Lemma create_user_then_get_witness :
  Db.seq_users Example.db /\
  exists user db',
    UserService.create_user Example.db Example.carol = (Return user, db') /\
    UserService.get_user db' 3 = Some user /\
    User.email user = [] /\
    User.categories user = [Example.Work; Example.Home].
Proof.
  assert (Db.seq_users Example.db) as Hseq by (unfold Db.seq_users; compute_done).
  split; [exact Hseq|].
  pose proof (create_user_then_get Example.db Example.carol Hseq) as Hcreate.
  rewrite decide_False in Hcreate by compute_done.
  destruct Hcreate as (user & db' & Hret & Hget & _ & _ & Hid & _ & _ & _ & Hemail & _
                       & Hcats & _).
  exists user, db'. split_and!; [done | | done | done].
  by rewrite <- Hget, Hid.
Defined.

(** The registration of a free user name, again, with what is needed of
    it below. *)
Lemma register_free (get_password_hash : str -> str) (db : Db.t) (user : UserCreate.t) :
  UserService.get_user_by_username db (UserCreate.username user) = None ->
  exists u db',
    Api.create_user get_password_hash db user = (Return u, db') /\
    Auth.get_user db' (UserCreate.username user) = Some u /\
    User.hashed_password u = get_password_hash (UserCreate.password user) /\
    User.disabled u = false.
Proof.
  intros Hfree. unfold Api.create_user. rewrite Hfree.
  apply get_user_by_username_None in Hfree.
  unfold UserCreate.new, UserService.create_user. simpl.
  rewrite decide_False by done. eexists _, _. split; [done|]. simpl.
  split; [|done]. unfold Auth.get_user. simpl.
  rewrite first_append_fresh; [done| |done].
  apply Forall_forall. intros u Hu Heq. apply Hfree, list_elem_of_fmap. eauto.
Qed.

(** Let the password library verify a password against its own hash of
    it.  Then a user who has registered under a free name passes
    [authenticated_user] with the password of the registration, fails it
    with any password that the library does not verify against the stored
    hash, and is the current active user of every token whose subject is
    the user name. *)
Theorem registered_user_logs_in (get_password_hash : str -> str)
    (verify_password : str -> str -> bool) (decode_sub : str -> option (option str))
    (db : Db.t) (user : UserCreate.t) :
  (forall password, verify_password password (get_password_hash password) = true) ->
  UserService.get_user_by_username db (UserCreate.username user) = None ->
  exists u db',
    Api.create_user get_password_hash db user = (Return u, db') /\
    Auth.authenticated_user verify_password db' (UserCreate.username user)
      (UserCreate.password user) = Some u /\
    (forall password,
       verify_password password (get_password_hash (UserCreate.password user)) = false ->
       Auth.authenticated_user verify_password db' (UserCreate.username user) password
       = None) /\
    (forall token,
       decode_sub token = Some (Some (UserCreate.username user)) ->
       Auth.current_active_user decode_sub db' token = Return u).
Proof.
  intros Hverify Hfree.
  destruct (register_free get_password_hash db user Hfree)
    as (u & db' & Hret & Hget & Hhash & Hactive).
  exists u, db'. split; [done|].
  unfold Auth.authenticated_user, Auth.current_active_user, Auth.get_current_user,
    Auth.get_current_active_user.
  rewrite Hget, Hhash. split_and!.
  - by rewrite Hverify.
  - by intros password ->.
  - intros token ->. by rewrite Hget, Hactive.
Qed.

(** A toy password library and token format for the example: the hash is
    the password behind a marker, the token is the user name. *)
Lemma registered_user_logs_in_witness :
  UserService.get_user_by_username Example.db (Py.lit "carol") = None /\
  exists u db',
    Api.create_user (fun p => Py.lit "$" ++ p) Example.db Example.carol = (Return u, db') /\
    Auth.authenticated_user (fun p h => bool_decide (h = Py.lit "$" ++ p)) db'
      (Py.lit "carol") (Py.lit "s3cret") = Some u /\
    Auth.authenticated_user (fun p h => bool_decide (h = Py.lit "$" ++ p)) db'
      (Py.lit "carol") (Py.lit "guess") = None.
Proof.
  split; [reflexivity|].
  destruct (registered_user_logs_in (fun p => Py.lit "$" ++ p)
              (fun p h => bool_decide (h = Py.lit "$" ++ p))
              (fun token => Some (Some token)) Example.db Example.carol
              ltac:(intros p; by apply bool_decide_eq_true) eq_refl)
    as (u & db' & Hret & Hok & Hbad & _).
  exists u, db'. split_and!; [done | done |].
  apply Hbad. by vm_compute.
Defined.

**********

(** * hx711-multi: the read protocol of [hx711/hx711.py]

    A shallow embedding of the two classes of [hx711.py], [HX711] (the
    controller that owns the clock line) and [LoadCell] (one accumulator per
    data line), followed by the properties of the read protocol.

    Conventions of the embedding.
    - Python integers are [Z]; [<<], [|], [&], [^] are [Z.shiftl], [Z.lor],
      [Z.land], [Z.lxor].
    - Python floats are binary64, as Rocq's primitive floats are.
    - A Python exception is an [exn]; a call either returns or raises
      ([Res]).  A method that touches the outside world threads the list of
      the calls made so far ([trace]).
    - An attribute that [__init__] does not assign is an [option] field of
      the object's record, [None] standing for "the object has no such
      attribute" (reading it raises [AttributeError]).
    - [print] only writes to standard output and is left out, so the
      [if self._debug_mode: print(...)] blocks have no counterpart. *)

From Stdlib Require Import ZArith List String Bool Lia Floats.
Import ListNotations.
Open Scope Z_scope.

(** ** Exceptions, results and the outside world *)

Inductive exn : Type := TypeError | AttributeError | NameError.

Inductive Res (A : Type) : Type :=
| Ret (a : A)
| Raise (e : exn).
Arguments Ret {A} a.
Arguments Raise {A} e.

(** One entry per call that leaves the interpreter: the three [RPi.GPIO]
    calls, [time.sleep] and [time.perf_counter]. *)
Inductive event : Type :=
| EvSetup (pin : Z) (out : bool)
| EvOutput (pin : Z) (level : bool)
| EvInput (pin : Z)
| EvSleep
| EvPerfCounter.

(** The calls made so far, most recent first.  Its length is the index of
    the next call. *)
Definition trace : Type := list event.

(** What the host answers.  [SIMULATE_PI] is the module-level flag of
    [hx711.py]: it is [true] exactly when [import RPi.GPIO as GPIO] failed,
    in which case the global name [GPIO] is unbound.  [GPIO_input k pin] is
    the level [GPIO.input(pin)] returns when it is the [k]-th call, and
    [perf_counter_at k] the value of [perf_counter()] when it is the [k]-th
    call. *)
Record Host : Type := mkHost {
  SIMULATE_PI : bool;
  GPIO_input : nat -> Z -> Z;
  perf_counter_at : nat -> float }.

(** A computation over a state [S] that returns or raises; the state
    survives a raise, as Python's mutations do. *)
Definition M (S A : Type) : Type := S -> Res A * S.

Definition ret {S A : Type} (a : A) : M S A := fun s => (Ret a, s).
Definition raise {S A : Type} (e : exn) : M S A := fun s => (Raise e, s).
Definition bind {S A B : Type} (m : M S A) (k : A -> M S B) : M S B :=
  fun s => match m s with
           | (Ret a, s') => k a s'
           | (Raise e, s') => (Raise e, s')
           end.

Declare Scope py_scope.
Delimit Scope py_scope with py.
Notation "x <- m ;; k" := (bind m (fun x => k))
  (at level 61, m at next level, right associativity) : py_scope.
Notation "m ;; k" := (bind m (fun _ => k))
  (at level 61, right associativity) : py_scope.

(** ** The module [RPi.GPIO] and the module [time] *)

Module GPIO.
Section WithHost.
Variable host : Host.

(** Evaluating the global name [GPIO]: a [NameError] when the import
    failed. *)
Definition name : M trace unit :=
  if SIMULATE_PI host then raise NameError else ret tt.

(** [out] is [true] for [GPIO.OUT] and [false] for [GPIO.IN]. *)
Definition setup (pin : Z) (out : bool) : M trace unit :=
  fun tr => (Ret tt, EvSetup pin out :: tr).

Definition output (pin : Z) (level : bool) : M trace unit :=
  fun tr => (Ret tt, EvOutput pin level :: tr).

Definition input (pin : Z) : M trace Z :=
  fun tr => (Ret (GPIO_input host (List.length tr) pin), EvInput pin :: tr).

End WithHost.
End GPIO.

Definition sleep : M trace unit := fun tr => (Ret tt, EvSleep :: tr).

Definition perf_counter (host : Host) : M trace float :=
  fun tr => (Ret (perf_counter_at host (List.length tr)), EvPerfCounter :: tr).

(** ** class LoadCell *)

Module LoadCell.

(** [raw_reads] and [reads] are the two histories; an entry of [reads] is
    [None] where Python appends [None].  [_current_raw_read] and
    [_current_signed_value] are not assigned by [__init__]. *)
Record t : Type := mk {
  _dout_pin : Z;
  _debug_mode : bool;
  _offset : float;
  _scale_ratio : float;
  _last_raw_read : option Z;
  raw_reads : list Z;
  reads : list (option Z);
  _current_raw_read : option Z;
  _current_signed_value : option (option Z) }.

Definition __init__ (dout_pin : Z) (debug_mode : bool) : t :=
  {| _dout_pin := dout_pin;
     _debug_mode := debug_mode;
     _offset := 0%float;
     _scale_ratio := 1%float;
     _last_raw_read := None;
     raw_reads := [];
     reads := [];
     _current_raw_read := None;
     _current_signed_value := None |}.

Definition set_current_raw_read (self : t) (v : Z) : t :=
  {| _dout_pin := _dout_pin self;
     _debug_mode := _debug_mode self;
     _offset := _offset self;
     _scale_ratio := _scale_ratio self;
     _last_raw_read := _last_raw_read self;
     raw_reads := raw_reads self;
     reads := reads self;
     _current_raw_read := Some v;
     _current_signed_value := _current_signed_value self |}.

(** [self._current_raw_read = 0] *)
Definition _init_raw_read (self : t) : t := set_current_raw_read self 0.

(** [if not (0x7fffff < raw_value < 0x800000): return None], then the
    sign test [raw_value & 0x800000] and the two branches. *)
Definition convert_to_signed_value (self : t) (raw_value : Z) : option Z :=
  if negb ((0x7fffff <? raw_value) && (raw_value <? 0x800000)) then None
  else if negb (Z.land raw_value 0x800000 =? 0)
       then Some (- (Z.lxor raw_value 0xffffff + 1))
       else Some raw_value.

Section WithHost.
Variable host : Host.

**********

Of the entries above, repeat exactly the lines between the line with "UserService.get_user db' 3 = Some user /\" and the line with "unfold UserCreate.new, UserService.create_user.", inclusive, and no others.

WRITTEN RESPONSE
    UserService.get_user db' 3 = Some user /\
    User.email user = [] /\
    User.categories user = [Example.Work; Example.Home].
Proof.
  assert (Db.seq_users Example.db) as Hseq by (unfold Db.seq_users; compute_done).
  split; [exact Hseq|].
  pose proof (create_user_then_get Example.db Example.carol Hseq) as Hcreate.
  rewrite decide_False in Hcreate by compute_done.
  destruct Hcreate as (user & db' & Hret & Hget & _ & _ & Hid & _ & _ & _ & Hemail & _
                       & Hcats & _).
  exists user, db'. split_and!; [done | | done | done].
  by rewrite <- Hget, Hid.
Defined.

(** The registration of a free user name, again, with what is needed of
    it below. *)
Lemma register_free (get_password_hash : str -> str) (db : Db.t) (user : UserCreate.t) :
  UserService.get_user_by_username db (UserCreate.username user) = None ->
  exists u db',
    Api.create_user get_password_hash db user = (Return u, db') /\
    Auth.get_user db' (UserCreate.username user) = Some u /\
    User.hashed_password u = get_password_hash (UserCreate.password user) /\
    User.disabled u = false.
Proof.
  intros Hfree. unfold Api.create_user. rewrite Hfree.
  apply get_user_by_username_None in Hfree.
  unfold UserCreate.new, UserService.create_user. simpl.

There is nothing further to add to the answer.